From the entries below, output the line with "Proof. induction cols" and each following line up to and including the line with "destruct (Z.odd x); [by", exactly as written.

#### [DATA EXCERPTS]

------------

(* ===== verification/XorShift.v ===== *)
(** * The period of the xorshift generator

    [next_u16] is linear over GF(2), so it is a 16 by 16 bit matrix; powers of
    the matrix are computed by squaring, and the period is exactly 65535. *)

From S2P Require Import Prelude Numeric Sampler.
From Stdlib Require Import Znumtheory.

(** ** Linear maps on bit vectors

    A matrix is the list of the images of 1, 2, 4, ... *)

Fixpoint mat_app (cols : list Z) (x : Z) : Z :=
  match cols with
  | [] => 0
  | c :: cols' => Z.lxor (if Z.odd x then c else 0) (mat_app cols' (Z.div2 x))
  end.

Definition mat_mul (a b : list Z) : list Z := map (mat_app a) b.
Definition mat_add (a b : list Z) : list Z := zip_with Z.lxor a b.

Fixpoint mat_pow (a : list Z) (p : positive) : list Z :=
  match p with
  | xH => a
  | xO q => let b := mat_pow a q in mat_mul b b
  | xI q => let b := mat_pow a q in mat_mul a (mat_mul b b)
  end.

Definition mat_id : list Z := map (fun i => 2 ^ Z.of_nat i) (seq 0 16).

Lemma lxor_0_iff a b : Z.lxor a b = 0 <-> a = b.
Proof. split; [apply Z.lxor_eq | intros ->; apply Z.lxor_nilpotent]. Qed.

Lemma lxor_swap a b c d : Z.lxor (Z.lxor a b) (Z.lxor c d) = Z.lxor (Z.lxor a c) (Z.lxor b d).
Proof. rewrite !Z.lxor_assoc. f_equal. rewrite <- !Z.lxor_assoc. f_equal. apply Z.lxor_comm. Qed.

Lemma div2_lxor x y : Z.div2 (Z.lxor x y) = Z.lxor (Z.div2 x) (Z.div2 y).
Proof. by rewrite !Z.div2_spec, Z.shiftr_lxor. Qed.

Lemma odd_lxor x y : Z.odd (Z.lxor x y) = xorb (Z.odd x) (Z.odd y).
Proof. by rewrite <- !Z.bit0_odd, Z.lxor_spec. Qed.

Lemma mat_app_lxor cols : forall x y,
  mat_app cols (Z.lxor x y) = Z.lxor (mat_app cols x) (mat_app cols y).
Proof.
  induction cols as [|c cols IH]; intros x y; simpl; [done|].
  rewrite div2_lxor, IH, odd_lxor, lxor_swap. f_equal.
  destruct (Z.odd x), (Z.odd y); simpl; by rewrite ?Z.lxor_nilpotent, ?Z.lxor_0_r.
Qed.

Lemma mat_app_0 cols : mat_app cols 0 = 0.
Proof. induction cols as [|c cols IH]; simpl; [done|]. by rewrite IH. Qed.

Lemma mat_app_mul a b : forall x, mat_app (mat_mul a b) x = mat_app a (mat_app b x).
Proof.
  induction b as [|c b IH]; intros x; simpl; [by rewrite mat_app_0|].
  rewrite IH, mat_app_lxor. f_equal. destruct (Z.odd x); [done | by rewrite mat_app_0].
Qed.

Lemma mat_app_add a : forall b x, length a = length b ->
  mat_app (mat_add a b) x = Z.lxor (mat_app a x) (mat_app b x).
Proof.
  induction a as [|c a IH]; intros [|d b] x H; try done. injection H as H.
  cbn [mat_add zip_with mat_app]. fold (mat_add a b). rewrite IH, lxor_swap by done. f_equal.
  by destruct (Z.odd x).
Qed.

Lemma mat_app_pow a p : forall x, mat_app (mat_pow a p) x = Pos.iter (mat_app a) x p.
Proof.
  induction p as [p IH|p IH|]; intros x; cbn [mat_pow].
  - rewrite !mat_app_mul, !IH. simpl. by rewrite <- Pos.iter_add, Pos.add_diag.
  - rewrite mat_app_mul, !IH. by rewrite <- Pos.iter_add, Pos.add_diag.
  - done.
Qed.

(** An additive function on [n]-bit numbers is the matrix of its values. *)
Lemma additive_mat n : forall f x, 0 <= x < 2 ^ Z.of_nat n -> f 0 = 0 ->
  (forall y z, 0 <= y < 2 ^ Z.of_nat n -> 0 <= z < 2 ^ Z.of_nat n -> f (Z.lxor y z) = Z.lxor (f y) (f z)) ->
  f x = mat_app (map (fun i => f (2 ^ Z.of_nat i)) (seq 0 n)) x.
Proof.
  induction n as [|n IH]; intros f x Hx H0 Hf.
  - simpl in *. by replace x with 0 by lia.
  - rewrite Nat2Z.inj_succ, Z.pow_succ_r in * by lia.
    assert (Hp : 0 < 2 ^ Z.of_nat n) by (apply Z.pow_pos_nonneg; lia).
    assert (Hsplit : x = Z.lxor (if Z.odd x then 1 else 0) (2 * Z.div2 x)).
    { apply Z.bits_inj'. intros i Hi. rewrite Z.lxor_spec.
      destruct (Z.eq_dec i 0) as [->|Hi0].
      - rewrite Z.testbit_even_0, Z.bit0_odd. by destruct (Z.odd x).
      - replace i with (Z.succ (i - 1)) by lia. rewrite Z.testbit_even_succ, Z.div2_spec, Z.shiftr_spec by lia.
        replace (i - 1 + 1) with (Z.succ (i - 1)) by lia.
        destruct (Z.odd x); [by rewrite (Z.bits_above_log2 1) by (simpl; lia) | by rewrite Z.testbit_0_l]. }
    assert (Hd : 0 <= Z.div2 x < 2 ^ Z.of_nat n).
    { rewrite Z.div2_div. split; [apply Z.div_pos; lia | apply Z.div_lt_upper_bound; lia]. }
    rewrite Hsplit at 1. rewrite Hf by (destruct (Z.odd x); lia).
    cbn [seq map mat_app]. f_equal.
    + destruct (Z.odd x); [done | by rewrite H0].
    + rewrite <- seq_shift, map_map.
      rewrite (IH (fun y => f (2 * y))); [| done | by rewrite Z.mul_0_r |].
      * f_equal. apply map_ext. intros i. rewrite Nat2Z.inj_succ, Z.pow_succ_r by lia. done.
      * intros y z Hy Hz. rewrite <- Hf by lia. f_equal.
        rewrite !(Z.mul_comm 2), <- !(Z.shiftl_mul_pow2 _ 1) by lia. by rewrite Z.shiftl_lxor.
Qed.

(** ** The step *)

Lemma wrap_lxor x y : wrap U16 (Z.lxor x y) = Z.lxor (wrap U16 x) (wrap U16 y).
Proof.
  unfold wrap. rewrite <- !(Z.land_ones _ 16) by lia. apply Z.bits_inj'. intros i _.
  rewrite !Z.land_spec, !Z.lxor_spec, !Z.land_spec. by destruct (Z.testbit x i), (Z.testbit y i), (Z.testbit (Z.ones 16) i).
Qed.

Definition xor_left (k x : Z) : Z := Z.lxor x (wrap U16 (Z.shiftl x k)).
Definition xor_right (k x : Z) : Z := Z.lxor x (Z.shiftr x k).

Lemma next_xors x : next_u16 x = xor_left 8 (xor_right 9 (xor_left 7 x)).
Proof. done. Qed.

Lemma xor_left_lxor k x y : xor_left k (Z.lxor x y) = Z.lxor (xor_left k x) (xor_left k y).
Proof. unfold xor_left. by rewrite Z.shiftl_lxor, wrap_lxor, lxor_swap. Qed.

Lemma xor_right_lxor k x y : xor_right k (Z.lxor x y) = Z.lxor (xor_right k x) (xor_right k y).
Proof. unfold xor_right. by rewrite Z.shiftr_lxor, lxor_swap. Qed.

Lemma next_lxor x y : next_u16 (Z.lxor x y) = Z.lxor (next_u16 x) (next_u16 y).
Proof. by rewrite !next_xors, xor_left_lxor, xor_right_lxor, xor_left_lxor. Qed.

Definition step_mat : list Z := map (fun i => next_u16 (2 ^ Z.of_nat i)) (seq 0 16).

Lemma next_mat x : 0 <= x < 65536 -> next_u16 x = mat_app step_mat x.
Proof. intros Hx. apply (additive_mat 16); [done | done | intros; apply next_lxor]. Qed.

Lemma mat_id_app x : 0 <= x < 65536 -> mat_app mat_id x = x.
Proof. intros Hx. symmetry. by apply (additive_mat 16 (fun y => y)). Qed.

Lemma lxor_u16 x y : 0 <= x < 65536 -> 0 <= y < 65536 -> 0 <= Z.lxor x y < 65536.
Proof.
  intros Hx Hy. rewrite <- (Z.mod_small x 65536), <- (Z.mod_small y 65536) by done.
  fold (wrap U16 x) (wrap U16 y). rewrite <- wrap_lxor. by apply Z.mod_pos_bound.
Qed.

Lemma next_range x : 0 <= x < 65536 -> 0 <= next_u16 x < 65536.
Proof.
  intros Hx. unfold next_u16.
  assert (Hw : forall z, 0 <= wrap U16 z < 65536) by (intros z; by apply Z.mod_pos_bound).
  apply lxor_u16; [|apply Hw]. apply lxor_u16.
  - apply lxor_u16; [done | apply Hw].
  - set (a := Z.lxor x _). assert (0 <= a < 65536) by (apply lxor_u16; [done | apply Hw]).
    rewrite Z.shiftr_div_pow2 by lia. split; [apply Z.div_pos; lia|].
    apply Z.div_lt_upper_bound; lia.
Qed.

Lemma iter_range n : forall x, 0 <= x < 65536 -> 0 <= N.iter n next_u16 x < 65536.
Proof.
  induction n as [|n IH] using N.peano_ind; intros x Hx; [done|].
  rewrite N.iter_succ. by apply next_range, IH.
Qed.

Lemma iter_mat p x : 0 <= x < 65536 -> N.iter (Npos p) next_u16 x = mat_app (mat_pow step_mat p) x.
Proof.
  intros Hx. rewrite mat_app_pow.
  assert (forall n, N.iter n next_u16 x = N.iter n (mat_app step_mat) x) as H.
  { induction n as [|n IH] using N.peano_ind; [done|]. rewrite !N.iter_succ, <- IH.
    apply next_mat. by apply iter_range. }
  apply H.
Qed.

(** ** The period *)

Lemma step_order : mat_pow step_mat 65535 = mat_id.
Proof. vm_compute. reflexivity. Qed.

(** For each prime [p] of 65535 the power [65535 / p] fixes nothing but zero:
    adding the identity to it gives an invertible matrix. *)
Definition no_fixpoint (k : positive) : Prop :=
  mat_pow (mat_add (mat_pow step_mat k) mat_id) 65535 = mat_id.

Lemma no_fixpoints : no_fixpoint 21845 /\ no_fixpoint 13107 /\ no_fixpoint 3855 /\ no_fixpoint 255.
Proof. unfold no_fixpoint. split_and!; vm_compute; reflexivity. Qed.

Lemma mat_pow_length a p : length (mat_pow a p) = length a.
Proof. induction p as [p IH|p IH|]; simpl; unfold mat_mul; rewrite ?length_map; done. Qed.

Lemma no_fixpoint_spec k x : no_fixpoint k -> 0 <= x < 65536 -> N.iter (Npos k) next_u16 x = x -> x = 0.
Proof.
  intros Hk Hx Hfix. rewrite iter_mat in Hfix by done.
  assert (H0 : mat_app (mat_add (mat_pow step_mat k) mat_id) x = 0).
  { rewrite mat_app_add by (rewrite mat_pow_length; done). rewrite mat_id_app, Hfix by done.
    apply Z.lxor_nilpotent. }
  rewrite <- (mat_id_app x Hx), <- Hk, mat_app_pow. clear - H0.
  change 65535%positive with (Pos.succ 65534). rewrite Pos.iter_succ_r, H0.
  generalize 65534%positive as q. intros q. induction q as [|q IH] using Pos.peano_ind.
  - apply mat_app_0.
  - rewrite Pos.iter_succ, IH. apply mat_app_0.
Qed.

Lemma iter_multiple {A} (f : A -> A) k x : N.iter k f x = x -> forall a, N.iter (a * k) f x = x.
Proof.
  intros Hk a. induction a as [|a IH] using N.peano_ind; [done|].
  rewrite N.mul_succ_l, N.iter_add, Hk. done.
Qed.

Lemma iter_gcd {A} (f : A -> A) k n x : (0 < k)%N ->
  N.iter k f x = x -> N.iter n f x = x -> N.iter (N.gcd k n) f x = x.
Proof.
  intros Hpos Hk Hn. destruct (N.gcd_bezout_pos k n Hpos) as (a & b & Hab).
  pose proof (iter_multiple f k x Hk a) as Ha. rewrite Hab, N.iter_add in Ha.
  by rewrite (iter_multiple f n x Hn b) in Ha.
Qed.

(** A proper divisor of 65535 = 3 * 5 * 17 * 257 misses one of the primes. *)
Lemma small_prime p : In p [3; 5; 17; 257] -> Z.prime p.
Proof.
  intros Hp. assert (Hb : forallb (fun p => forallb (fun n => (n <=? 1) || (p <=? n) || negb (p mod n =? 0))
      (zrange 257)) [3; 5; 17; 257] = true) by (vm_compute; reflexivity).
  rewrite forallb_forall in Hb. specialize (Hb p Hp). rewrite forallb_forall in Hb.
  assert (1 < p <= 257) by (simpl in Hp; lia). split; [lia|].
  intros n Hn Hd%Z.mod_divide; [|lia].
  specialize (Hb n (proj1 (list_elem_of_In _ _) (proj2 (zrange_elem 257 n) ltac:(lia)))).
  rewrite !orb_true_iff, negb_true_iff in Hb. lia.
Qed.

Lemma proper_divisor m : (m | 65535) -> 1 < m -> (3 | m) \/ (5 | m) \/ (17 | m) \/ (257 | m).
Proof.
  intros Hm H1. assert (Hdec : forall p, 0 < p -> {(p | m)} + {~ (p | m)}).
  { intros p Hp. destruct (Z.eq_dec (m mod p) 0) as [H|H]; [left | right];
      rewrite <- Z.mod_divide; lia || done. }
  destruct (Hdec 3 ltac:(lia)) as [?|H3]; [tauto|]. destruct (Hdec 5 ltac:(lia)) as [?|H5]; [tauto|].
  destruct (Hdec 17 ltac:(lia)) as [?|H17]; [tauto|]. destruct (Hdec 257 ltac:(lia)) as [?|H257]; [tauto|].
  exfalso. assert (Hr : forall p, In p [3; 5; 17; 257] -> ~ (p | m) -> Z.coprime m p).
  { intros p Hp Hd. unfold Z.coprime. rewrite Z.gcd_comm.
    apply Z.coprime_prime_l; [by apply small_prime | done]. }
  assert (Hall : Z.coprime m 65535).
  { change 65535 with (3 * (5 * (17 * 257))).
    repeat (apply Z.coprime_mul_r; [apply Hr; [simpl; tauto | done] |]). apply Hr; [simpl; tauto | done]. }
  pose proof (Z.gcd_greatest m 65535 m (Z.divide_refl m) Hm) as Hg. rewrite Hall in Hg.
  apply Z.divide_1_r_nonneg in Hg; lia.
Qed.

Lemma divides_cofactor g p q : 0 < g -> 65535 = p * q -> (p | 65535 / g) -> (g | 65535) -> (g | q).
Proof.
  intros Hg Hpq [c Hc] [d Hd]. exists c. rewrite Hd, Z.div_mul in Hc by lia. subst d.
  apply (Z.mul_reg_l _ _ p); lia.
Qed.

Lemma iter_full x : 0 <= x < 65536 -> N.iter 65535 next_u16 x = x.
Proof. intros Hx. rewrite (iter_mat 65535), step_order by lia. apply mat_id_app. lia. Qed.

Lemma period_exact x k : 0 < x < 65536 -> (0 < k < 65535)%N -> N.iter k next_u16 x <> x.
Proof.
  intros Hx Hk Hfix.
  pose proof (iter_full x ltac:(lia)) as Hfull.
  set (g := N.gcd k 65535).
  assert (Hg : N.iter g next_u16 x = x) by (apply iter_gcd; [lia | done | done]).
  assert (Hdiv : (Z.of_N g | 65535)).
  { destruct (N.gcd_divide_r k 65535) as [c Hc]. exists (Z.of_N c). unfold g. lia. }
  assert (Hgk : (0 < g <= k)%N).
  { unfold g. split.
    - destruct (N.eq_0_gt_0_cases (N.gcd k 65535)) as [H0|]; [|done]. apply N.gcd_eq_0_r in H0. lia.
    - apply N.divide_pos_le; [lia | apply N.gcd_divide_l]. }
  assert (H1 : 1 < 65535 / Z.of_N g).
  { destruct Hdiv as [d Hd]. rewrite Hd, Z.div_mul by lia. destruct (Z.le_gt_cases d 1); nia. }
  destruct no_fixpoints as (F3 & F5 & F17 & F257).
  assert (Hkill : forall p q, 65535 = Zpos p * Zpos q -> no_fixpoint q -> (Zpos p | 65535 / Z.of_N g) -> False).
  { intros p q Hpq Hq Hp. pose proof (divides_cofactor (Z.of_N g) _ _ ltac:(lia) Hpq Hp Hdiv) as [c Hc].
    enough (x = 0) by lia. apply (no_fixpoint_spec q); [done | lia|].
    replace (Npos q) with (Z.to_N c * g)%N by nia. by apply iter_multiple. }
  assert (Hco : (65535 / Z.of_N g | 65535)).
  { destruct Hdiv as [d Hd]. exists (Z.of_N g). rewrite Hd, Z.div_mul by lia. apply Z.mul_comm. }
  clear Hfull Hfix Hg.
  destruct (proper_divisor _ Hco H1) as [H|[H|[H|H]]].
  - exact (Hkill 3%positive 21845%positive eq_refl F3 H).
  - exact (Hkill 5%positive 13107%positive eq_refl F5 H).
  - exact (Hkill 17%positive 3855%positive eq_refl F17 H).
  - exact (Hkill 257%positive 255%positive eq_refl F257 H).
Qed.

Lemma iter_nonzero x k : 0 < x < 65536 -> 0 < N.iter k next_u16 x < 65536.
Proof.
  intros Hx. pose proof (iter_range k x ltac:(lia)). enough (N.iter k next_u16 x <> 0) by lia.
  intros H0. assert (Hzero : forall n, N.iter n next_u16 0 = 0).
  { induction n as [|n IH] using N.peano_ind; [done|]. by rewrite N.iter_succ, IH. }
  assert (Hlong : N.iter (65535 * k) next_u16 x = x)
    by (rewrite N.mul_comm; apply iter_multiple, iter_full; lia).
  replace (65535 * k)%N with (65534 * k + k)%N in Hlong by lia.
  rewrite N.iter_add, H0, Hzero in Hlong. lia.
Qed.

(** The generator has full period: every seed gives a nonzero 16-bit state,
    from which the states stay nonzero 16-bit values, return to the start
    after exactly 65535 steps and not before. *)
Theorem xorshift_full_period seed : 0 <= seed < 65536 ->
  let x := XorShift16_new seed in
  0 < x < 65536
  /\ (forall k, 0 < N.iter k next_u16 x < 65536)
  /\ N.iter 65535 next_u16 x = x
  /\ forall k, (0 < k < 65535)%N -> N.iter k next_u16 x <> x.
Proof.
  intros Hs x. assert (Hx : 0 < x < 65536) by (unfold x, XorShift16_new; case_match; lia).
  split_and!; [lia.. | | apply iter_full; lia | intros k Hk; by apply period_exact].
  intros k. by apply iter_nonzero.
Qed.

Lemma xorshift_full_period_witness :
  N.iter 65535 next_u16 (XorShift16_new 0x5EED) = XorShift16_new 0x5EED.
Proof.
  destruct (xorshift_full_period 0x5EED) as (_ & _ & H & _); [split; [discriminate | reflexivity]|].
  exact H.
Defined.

------------

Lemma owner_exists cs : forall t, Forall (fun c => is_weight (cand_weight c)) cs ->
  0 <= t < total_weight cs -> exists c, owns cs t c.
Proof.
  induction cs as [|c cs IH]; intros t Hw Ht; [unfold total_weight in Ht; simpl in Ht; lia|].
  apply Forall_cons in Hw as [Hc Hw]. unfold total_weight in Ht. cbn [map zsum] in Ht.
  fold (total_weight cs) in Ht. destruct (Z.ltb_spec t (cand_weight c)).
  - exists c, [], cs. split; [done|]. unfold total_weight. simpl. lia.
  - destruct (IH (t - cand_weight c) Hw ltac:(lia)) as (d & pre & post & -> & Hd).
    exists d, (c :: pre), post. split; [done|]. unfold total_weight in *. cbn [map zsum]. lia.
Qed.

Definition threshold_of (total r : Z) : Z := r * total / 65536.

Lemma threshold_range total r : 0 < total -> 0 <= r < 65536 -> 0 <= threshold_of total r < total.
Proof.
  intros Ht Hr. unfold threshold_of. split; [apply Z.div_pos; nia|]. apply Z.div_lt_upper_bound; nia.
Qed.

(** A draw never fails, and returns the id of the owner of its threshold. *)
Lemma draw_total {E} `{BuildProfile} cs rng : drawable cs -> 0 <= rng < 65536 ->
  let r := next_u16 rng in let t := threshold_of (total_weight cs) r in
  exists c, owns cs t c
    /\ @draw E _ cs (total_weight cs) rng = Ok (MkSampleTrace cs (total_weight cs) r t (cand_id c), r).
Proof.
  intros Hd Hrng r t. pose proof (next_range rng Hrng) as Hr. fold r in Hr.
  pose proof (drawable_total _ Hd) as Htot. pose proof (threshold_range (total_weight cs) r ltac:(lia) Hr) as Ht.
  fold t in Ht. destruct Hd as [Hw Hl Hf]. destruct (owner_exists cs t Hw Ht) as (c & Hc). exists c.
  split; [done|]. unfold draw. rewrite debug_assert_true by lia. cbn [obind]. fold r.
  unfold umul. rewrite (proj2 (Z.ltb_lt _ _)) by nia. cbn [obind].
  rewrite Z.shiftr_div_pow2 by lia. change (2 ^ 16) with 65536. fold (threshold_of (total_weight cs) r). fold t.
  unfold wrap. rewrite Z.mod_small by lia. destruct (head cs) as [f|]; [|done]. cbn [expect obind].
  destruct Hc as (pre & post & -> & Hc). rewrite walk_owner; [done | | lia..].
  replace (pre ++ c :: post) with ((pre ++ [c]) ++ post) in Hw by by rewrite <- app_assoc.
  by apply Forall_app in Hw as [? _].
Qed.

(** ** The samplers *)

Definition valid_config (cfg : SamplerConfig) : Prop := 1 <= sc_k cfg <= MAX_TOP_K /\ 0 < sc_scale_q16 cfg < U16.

------------

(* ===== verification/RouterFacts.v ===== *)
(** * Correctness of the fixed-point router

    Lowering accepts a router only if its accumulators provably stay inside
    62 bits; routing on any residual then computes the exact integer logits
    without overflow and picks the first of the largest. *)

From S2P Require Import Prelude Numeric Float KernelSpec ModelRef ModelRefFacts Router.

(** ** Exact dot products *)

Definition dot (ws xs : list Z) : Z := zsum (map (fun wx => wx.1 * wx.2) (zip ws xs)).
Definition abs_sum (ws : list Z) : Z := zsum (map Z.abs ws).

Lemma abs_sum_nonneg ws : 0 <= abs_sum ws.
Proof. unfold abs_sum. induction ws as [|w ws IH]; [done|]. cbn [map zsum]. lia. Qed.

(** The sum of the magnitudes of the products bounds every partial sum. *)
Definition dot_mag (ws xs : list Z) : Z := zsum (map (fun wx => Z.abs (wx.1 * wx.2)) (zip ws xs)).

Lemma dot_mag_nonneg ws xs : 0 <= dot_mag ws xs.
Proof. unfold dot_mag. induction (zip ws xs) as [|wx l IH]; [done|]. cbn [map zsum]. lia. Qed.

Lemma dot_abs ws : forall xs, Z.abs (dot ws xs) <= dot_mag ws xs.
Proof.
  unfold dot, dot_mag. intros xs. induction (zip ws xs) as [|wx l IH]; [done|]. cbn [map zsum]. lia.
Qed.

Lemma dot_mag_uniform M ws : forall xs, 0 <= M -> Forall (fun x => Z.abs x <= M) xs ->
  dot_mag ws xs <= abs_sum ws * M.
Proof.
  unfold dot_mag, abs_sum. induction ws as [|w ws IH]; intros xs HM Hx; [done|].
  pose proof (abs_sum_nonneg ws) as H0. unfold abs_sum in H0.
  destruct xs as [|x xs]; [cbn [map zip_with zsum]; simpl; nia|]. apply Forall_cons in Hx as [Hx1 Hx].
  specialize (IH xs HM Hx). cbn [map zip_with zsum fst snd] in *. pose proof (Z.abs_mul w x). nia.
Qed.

------------

#### [TASK OUTPUT]
Proof. induction cols as [|c cols IH]; simpl; [done|]. by rewrite IH. Qed.

Lemma mat_app_mul a b : forall x, mat_app (mat_mul a b) x = mat_app a (mat_app b x).
Proof.
  induction b as [|c b IH]; intros x; simpl; [by rewrite mat_app_0|].
  rewrite IH, mat_app_lxor. f_equal. destruct (Z.odd x); [done | by rewrite mat_app_0].
Qed.

Lemma mat_app_add a : forall b x, length a = length b ->
  mat_app (mat_add a b) x = Z.lxor (mat_app a x) (mat_app b x).
Proof.
  induction a as [|c a IH]; intros [|d b] x H; try done. injection H as H.
  cbn [mat_add zip_with mat_app]. fold (mat_add a b). rewrite IH, lxor_swap by done. f_equal.
  by destruct (Z.odd x).
Qed.

Lemma mat_app_pow a p : forall x, mat_app (mat_pow a p) x = Pos.iter (mat_app a) x p.
Proof.
  induction p as [p IH|p IH|]; intros x; cbn [mat_pow].
  - rewrite !mat_app_mul, !IH. simpl. by rewrite <- Pos.iter_add, Pos.add_diag.
  - rewrite mat_app_mul, !IH. by rewrite <- Pos.iter_add, Pos.add_diag.
  - done.
Qed.

(** An additive function on [n]-bit numbers is the matrix of its values. *)
Lemma additive_mat n : forall f x, 0 <= x < 2 ^ Z.of_nat n -> f 0 = 0 ->
  (forall y z, 0 <= y < 2 ^ Z.of_nat n -> 0 <= z < 2 ^ Z.of_nat n -> f (Z.lxor y z) = Z.lxor (f y) (f z)) ->
  f x = mat_app (map (fun i => f (2 ^ Z.of_nat i)) (seq 0 n)) x.
Proof.
  induction n as [|n IH]; intros f x Hx H0 Hf.
  - simpl in *. by replace x with 0 by lia.
  - rewrite Nat2Z.inj_succ, Z.pow_succ_r in * by lia.
    assert (Hp : 0 < 2 ^ Z.of_nat n) by (apply Z.pow_pos_nonneg; lia).
    assert (Hsplit : x = Z.lxor (if Z.odd x then 1 else 0) (2 * Z.div2 x)).
    { apply Z.bits_inj'. intros i Hi. rewrite Z.lxor_spec.
      destruct (Z.eq_dec i 0) as [->|Hi0].
      - rewrite Z.testbit_even_0, Z.bit0_odd. by destruct (Z.odd x).
      - replace i with (Z.succ (i - 1)) by lia. rewrite Z.testbit_even_succ, Z.div2_spec, Z.shiftr_spec by lia.
        replace (i - 1 + 1) with (Z.succ (i - 1)) by lia.
        destruct (Z.odd x); [by rewrite (Z.bits_above_log2 1) by (simpl; lia) | by rewrite Z.testbit_0_l]. }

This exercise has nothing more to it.